** INPUT DATA follows **

Lemma dinode_in_range c x : disk_ok c -> file_ok c x -> inode_ok x -> 0 <= i_size x < 2 ^ 32 -> dinode_ok (to_dinode x).
Proof.
  intros Hd Hf Hx Hs. pose proof (ge_size _ _ (bm_geo _ _ _ (do_map _ _ _ Hd))) as Hsz.
  assert (forall b, data_block c b -> 0 <= b < 2 ^ 32) as Hb by (intros b Hb; pose proof (db_range _ _ _ _ Hb); lia).
  split_and!; try apply Hx; [apply Hs|apply Hs|apply Hf|]. cbn [to_dinode di_addrs]. apply Forall_lookup. intros i a Hi.
  apply lookup_lt_Some in Hi as Hlt. rw (fo_addrs _ _ _ _ Hf) in Hlt. apply list_lookup_total_correct in Hi as Et.
  destruct (decide (a = 0)) as [->|Hn]; [lia|]. apply Hb. destruct (decide (i < 12)%nat) as [H12|H12].
  - assert (faddr c x (Z.of_nat i) = a) as E by (rw /faddr (proj2 (Z.ltb_lt _ _)) ?Nat2Z.id //; lia).
    rw -E. apply (fo_data _ _ _ _ Hf); [lia|by rw E].
  - assert (i = 12%nat) as -> by lia. rw -Et. apply (fo_indirect _ _ _ _ Hf). by rw /indirect Et.
Qed.
Lemma ipb_range i : 0 <= i mod IPB < 16.
Proof. by apply Z.mod_pos_bound. Qed.
Lemma iupdated_ok c x : disk_ok c -> file_ok c x -> inode_ok x -> 0 <= i_size x < 2 ^ 32 ->
  let c' := iupdated c x in
  disk_ok c' /\ file_ok c' x /\ on_disk c' x /\ (forall j, faddr c' x j = faddr c x j) /\ (forall j, in_file j -> fblock c' x j = fblock c x j).
Proof.
  intros Hd Hf Hx Hs c'. pose proof (in_inum _ Hx) as Hi. set (a := IBLOCK (i_inum x) g) in *. assert (length (c a) = 1024%nat) as Hl by apply (bm_typed _ _ _ (do_map _ _ _ Hd)).
  assert (indirect x = 0 \/ indirect x <> a) as Hia.
  { destruct (decide (indirect x = 0)) as [|Hn]; [by left|right]. apply not_eq_sym. by apply (db_inode _ _ _ _ (fo_indirect _ _ _ _ Hf Hn)). }
  assert (forall y, 0 <= y < sb_size g -> BBLOCK y g <> a) as Ha by (intros y Hy; by apply (do_apart _ _ _ Hd)).
  assert (forall j, faddr c' x j = faddr c x j) as Hfa by (intros j; by apply faddr_bupd).
  pose proof (dinode_in_range c x Hd Hf Hx Hs) as Hdi. pose proof (ipb_range (i_inum x)). split_and!; [|by apply file_bupd| |done|].
  - apply disk_bupd; [done..|]. rw /put_dinode length_splice // length_dinode; [|apply Hf]. rw /fits -/a Hl /DINODE. lia.
  - rw /on_disk /c' /iupdated bupd_eq. by apply get_put_dinode.
  - intros j Hj. rw /fblock Hfa. destruct (Z.eqb_spec (faddr c x j) 0) as [|Hn]; [done|]. rw /c' /iupdated bupd_ne //.
    apply not_eq_sym. by apply (db_inode _ _ _ _ (fo_data _ _ _ _ Hf j Hj Hn)).
Qed.
Lemma iupdate_wp s0 c hs s ip x N : sb s0 = g -> tx s0 c hs [] s -> icache s0 !! ip = Some x -> disk_ok c -> inode_ok x -> (length hs < 29)%nat -> (30 < N)%nat ->
  wp (iupdate ip) N s (fun _ s' => tx s0 (iupdated c x) (logged hs (IBLOCK (i_inum x) g)) [] s').
Proof.
  intros Eg Ht Hx Hd Hok Hl HN. pose proof (tx_sb me pid d st _ _ _ _ _ Ht) as Esb. apply wp_bind. rw /wp /gets Esb Eg.
  apply wp_bind. rw /wp (tx_geti me pid d st s0 c hs [] s ip x _ N Ht Hx) (in_dev _ Hok). apply wp_bind. rw /wp (tx_geti me pid d st s0 c hs [] s ip x _ N Ht Hx).
  set (a := IBLOCK (i_inum x) g). eapply tx_opens; [done|apply (do_home _ _ _ Hd), Hok|done..|]. intros b s1 H1. apply wp_bind. rw /wp (tx_geti me pid d st s0 c hs _ s1 ip x _ N H1 Hx).
  apply wp_bind. eapply wp_mono; [apply (tx_setdata me pid d st s0 c hs _ s1 a b _ N H1); by left|]. intros [] s2 H2.
  apply wp_bind. eapply wp_mono; [apply (tx_log_write me pid d st s0 _ hs _ s2 a b N H2); [by left|apply (do_home _ _ _ Hd), Hok|done|done]|]. intros [] s3 H3.
  eapply wp_mono; [eapply (tx_brelse me pid d st); [exact H3|left; apply (proj1 (elem_logged hs a))]|]. by intros [] s4 H4.
Qed.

** End of INPUT DATA **

ABOUT THIS EXERCISE:
The answer must be the same records, repeated exactly and in full.

SOLUTION FOR THIS TASK:
Lemma dinode_in_range c x : disk_ok c -> file_ok c x -> inode_ok x -> 0 <= i_size x < 2 ^ 32 -> dinode_ok (to_dinode x).
Proof.
  intros Hd Hf Hx Hs. pose proof (ge_size _ _ (bm_geo _ _ _ (do_map _ _ _ Hd))) as Hsz.
  assert (forall b, data_block c b -> 0 <= b < 2 ^ 32) as Hb by (intros b Hb; pose proof (db_range _ _ _ _ Hb); lia).
  split_and!; try apply Hx; [apply Hs|apply Hs|apply Hf|]. cbn [to_dinode di_addrs]. apply Forall_lookup. intros i a Hi.
  apply lookup_lt_Some in Hi as Hlt. rw (fo_addrs _ _ _ _ Hf) in Hlt. apply list_lookup_total_correct in Hi as Et.
  destruct (decide (a = 0)) as [->|Hn]; [lia|]. apply Hb. destruct (decide (i < 12)%nat) as [H12|H12].
  - assert (faddr c x (Z.of_nat i) = a) as E by (rw /faddr (proj2 (Z.ltb_lt _ _)) ?Nat2Z.id //; lia).
    rw -E. apply (fo_data _ _ _ _ Hf); [lia|by rw E].
  - assert (i = 12%nat) as -> by lia. rw -Et. apply (fo_indirect _ _ _ _ Hf). by rw /indirect Et.
Qed.
Lemma ipb_range i : 0 <= i mod IPB < 16.
Proof. by apply Z.mod_pos_bound. Qed.
Lemma iupdated_ok c x : disk_ok c -> file_ok c x -> inode_ok x -> 0 <= i_size x < 2 ^ 32 ->
  let c' := iupdated c x in
  disk_ok c' /\ file_ok c' x /\ on_disk c' x /\ (forall j, faddr c' x j = faddr c x j) /\ (forall j, in_file j -> fblock c' x j = fblock c x j).
Proof.
  intros Hd Hf Hx Hs c'. pose proof (in_inum _ Hx) as Hi. set (a := IBLOCK (i_inum x) g) in *. assert (length (c a) = 1024%nat) as Hl by apply (bm_typed _ _ _ (do_map _ _ _ Hd)).
  assert (indirect x = 0 \/ indirect x <> a) as Hia.
  { destruct (decide (indirect x = 0)) as [|Hn]; [by left|right]. apply not_eq_sym. by apply (db_inode _ _ _ _ (fo_indirect _ _ _ _ Hf Hn)). }
  assert (forall y, 0 <= y < sb_size g -> BBLOCK y g <> a) as Ha by (intros y Hy; by apply (do_apart _ _ _ Hd)).
  assert (forall j, faddr c' x j = faddr c x j) as Hfa by (intros j; by apply faddr_bupd).
  pose proof (dinode_in_range c x Hd Hf Hx Hs) as Hdi. pose proof (ipb_range (i_inum x)). split_and!; [|by apply file_bupd| |done|].
  - apply disk_bupd; [done..|]. rw /put_dinode length_splice // length_dinode; [|apply Hf]. rw /fits -/a Hl /DINODE. lia.
  - rw /on_disk /c' /iupdated bupd_eq. by apply get_put_dinode.
  - intros j Hj. rw /fblock Hfa. destruct (Z.eqb_spec (faddr c x j) 0) as [|Hn]; [done|]. rw /c' /iupdated bupd_ne //.
    apply not_eq_sym. by apply (db_inode _ _ _ _ (fo_data _ _ _ _ Hf j Hj Hn)).
Qed.
Lemma iupdate_wp s0 c hs s ip x N : sb s0 = g -> tx s0 c hs [] s -> icache s0 !! ip = Some x -> disk_ok c -> inode_ok x -> (length hs < 29)%nat -> (30 < N)%nat ->
  wp (iupdate ip) N s (fun _ s' => tx s0 (iupdated c x) (logged hs (IBLOCK (i_inum x) g)) [] s').
Proof.
  intros Eg Ht Hx Hd Hok Hl HN. pose proof (tx_sb me pid d st _ _ _ _ _ Ht) as Esb. apply wp_bind. rw /wp /gets Esb Eg.
  apply wp_bind. rw /wp (tx_geti me pid d st s0 c hs [] s ip x _ N Ht Hx) (in_dev _ Hok). apply wp_bind. rw /wp (tx_geti me pid d st s0 c hs [] s ip x _ N Ht Hx).
  set (a := IBLOCK (i_inum x) g). eapply tx_opens; [done|apply (do_home _ _ _ Hd), Hok|done..|]. intros b s1 H1. apply wp_bind. rw /wp (tx_geti me pid d st s0 c hs _ s1 ip x _ N H1 Hx).
  apply wp_bind. eapply wp_mono; [apply (tx_setdata me pid d st s0 c hs _ s1 a b _ N H1); by left|]. intros [] s2 H2.
  apply wp_bind. eapply wp_mono; [apply (tx_log_write me pid d st s0 _ hs _ s2 a b N H2); [by left|apply (do_home _ _ _ Hd), Hok|done|done]|]. intros [] s3 H3.
  eapply wp_mono; [eapply (tx_brelse me pid d st); [exact H3|left; apply (proj1 (elem_logged hs a))]|]. by intros [] s4 H4.
Qed.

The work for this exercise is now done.